If a developer wanted to make a payment in lieu of any required on-site whole units due to special circumstances, they would need the specific approval of the City Council. In-lieu payments for whole units will be set at a higher rate in the downtown and waterfront areas to promote on-site affordability.

In June, the City secured a $3 million payment to the affordable housing trust from Second Street Properties, which is planning a 218-unit mixed-use project at 811 Lynnway. The developer agreed to the payment even with no inclusionary zoning ordinance yet in place.

The state’s new MBTA Communities guidelines initially capped the percentage of units at 10 percent and requires that they be offered at no lower than 80 percent AMI, but the City advocated for the 60-percent threshold and will be set to receive state approval, based on a feasibility study that indicated the market can support it. 

“We have been working toward this for several months and I’m pleased to see it come to fruition,” said Nicholson, who noted that in addition to the Housing Production Plan, the zoning package was developed with input from a variety of stakeholders, including housing advocates, residents, developers, the Planning Department, Lynn Housing Authority & Neighborhood Development, EDIC/Lynn and the Housing Production Plan Implementation Steering Committee. 

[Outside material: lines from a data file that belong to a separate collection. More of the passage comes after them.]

Lemma newThumbnailResponse_ok env h filePath size rs w :
  world_ok w → world_ok (snd (newThumbnailResponse env h filePath size rs w)).
Proof.
  intros Hok. unfold newThumbnailResponse.
  set (this := fresh (dom (heap w))). set (r0 := Build_ThumbnailResponse _ _ _ _ _ _ _).
  set (w0 := setHeap _ w).
  assert (∀ h', this ∉ waiters w h') as Hfresh
    by (intros h'; apply fresh_not_waiter, Hok).
  assert (world_ok w0) as Hok0.
  { destruct Hok as [Hc Hb Hreg]. split; [done | done |].
    by apply registry_ok_heap_insert. }
  destruct (hasCachedImage _ w0).
  - pose proof (getCachedImage_ok (cacheKey h size) w0 Hok0) as Hok1.
    destruct (getCachedImage_frame (cacheKey h size) w0) as (Ep & Eh & _).
    destruct (getCachedImage (cacheKey h size) w0) as [image w1]. simpl in *.
    destruct Hok1 as [Hc Hb Hreg]. split; [done | done |].
    apply (registry_ok_ext (setHeap (<[this := withImage image r0]> (heap w1)) w1));
      [done | done |].
    apply registry_ok_heap_insert; [done|].
    intros h'. rewrite (waiters_cong w1 w0 h' Ep). apply Hfresh.
  - destruct (_ && _); [by apply loadFromPath_ok|].
    destruct (QStr.isEmpty filePath); [by apply finishWithError_ok|].
    simpl. apply (world_ok_ext (addPendingRequest h this w0)); [done | done | done |].
    destruct Hok0 as [Hc Hb Hreg]. split; [done | done |].
    apply registry_ok_intro.
    + intros h' s. simpl. destruct (decide (h' = h)) as [->|Hne].
      * rewrite lookup_insert_eq. intros [= <-]. set_solver.
      * rewrite lookup_insert_ne by done. apply Hreg.
    + intros h' x. rewrite addPending_waiters.
      change (heap (addPendingRequest h this w0)) with (heap w0).
      destruct (decide (h' = h)) as [->|Hne]; [|apply (waiter_live w0 h' x Hreg)].
      intros [Hx | ->%elem_of_singleton]%elem_of_union;
        [by apply (waiter_live w0 h x Hreg)|].
      exists r0. split; [apply lookup_insert_eq | done].
Qed.

Lemma deleteResponse_ok this w : world_ok w → world_ok (deleteResponse this w).
Proof.
  intros [Hc Hb Hreg]. unfold deleteResponse.
  destruct (heap w !! this) as [r|] eqn:Hr; [|done].
  destruct (m_finished r) eqn:Hf.
  - split; [done | done |]. apply registry_ok_heap_delete; [done|].
    intros h. by apply (finished_not_waiter w h this r).
  - destruct (removePending_frame (m_fileHash r) this w) as (Ec & Eh & _).
    split; simpl; rewrite ?Ec; [done | done |].
    apply registry_ok_heap_delete; [by apply removePending_registry_ok|].
    intros h. rewrite removePending_waiters.
    destruct (decide (h = m_fileHash r)) as [->|Hne]; [set_solver|].
    intros Hin. destruct (waiter_live _ _ _ Hreg Hin) as (r' & Hr' & Hh & _). congruence.
Qed.

Lemma newWorld_ok : world_ok newWorld.
Proof.
  destruct (create_ok DEFAULT_CACHE_SIZE) as [Hc Hb].
  split; [done | done |]. split; intros h s; simpl; by rewrite lookup_empty.
Qed.

Lemma step_ok o w : world_ok w → world_ok (step o w).
Proof.
  intros Hok. destruct o; simpl.
  - by apply newThumbnailResponse_ok.
  - by apply deleteResponse_ok.
  - by apply notifyThumbnailReady_ok.
  - by apply handleThumbnailReady_ok.
  - destruct Hok as [Hc Hb Hreg]. destruct (clear_ok (m_imageCache w)).
    split; [done | done | by apply (registry_ok_ext w)].
  - destruct Hok as [Hc Hb Hreg]. destruct (setMaxCost_ok maxImages _ Hc) as (? & ? & _).
    split; [done | done | by apply (registry_ok_ext w)].
  - by apply cacheImage_ok.
  - by apply getCachedImage_ok.
Qed.

Lemma run_app ops1 ops2 w : run (ops1 ++ ops2) w = run ops2 (run ops1 w).
Proof. unfold run. apply foldl_app. Qed.

(** Every state the subsystem reaches satisfies the invariants. *)
Lemma run_ok ops w : world_ok w → world_ok (run ops w).
Proof.
  revert w. induction ops as [|o ops IH]; intros w Hok; [done|].
  apply IH. by apply step_ok.
Qed.

End ResponseFacts.

(** ** Unfinished responses *)

Section HeapFacts.

Implicit Types (w : World) (x this : addr) (r : ThumbnailResponse).

Lemma heap_ok_ext w w' : heap w' = heap w → heap_ok w → heap_ok w'.
Proof. unfold heap_ok. by intros ->. Qed.

Lemma heap_ok_insert w w' this r' :
  heap w' = <[this := r']> (heap w) →
  (m_finished r' = false → m_image r' = NullImage ∧ m_errorString r' = EmptyString) →
  heap_ok w → heap_ok w'.
Proof.
  intros E Hr' Hok x r. rewrite E.
  destruct (decide (x = this)) as [->|Hne].
  - rewrite lookup_insert_eq. by intros [= <-].
  - rewrite lookup_insert_ne by done. apply Hok.
Qed.

Lemma finishWithImage_heap_ok this image w : heap_ok w → heap_ok (finishWithImage this image w).
Proof.
  intros Hok. destruct (heap w !! this) as [r|] eqn:Hr;
    [|by unfold finishWithImage; rewrite Hr].
  destruct (finishWithImage_fields this image w r Hr) as (Eh & _).
  by apply (heap_ok_insert w _ this (withImage image r)).
Qed.

Lemma finishWithError_heap_ok this error w : heap_ok w → heap_ok (finishWithError this error w).
Proof.
  intros Hok. destruct (heap w !! this) as [r|] eqn:Hr;
    [|by unfold finishWithError; rewrite Hr].
  destruct (finishWithError_fields this error w r Hr) as (Eh & _).
  by apply (heap_ok_insert w _ this (withError error r)).
Qed.

Lemma loadFromPath_heap_ok env this path w : heap_ok w → heap_ok (loadFromPath env this path w).
Proof.
  intros Hok. unfold loadFromPath. destruct (heap w !! this) as [r|]; [|done].
  destruct (isNull _); [by apply finishWithError_heap_ok | by apply finishWithImage_heap_ok].
Qed.

Lemma loadFromBase64_heap_ok env this b64 w :
  heap_ok w → heap_ok (loadFromBase64 env this b64 w).
Proof.
  intros Hok. unfold loadFromBase64.
  destruct (negb _); [by apply finishWithImage_heap_ok | by apply finishWithError_heap_ok].
Qed.

Lemma handleThumbnailReady_heap_ok env this c w :
  heap_ok w → heap_ok (handleThumbnailReady env this c w).
Proof.
  intros Hok. unfold handleThumbnailReady.
  destruct (heap _ !! this) as [r|]; [|done].
  destruct (m_finished r); [done|].
  destruct (_ && _); [by apply loadFromBase64_heap_ok|].
  destruct (negb _); [by apply loadFromPath_heap_ok | by apply finishWithError_heap_ok].
Qed.

Lemma deliverAll_heap_ok env c l w : heap_ok w → heap_ok (deliverAll env c l w).
Proof.
  revert w. induction l as [|x l IH]; intros w Hok; [done|].
  apply IH. by apply handleThumbnailReady_heap_ok.
Qed.

Lemma newThumbnailResponse_heap_ok env h filePath size rs w :
  heap_ok w → heap_ok (snd (newThumbnailResponse env h filePath size rs w)).
Proof.
  intros Hok. unfold newThumbnailResponse.
  set (this := fresh (dom (heap w))). set (r0 := Build_ThumbnailResponse _ _ _ _ _ _ _).
  set (w0 := setHeap _ w).
  assert (heap_ok w0) as Hok0 by (by apply (heap_ok_insert w _ this r0)).
  destruct (hasCachedImage _ w0).
  - destruct (getCachedImage_frame (cacheKey h size) w0) as (_ & Eh & _).
    destruct (getCachedImage (cacheKey h size) w0) as [image w1]. simpl in *.
    apply (heap_ok_insert w1 _ this (withImage image r0)); [done | done |].
    by apply (heap_ok_ext w0).
  - destruct (_ && _); [by apply loadFromPath_heap_ok|].
    destruct (QStr.isEmpty filePath); [by apply finishWithError_heap_ok | done].
Qed.

Lemma deleteResponse_heap_ok this w : heap_ok w → heap_ok (deleteResponse this w).
Proof.
  intros Hok. unfold deleteResponse. destruct (heap w !! this) as [r|] eqn:Hr; [|done].
  intros x r'. simpl.
  destruct (decide (x = this)) as [->|Hne];
    [by rewrite lookup_delete_eq | rewrite lookup_delete_ne by done].
  destruct (m_finished r); [apply Hok|].
  destruct (removePending_frame (m_fileHash r) this w) as (_ & -> & _). apply Hok.
Qed.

The economic development component will encourage new development and economic opportunities within the innovation economy, with a focus on life sciences, Nicholson said. Investment in commercial and industrial facilities will be supported, with a goal of creating greater access to job opportunities for Lynn residents.

“We want to grow in a way that is good for developers, businesses, the City and our residents,” Nicholson said. “Balanced growth will serve to take pressure off residential taxpayers.”

The inclusionary zoning ordinance requires that affordable housing units have design and construction that is the same as the market-rate units. It will apply to all new development and rehab projects that create new residential units. Individual, single-family homes are exempt.

The economic development component will preserve land uses for industrial and commercial uses in order to maintain a robust industrial sector in the city, while establishing zoning use categories around the creative economy to support growth.

“This package will help us create more housing opportunities and good jobs,” Nicholson said. “It introduces an economic development and housing strategy that together seek to maximize economic opportunity and mobility.”

The next step for the Planning Board and City Council is to set a public hearing on the zoning package, with Dec. 13 as the target date.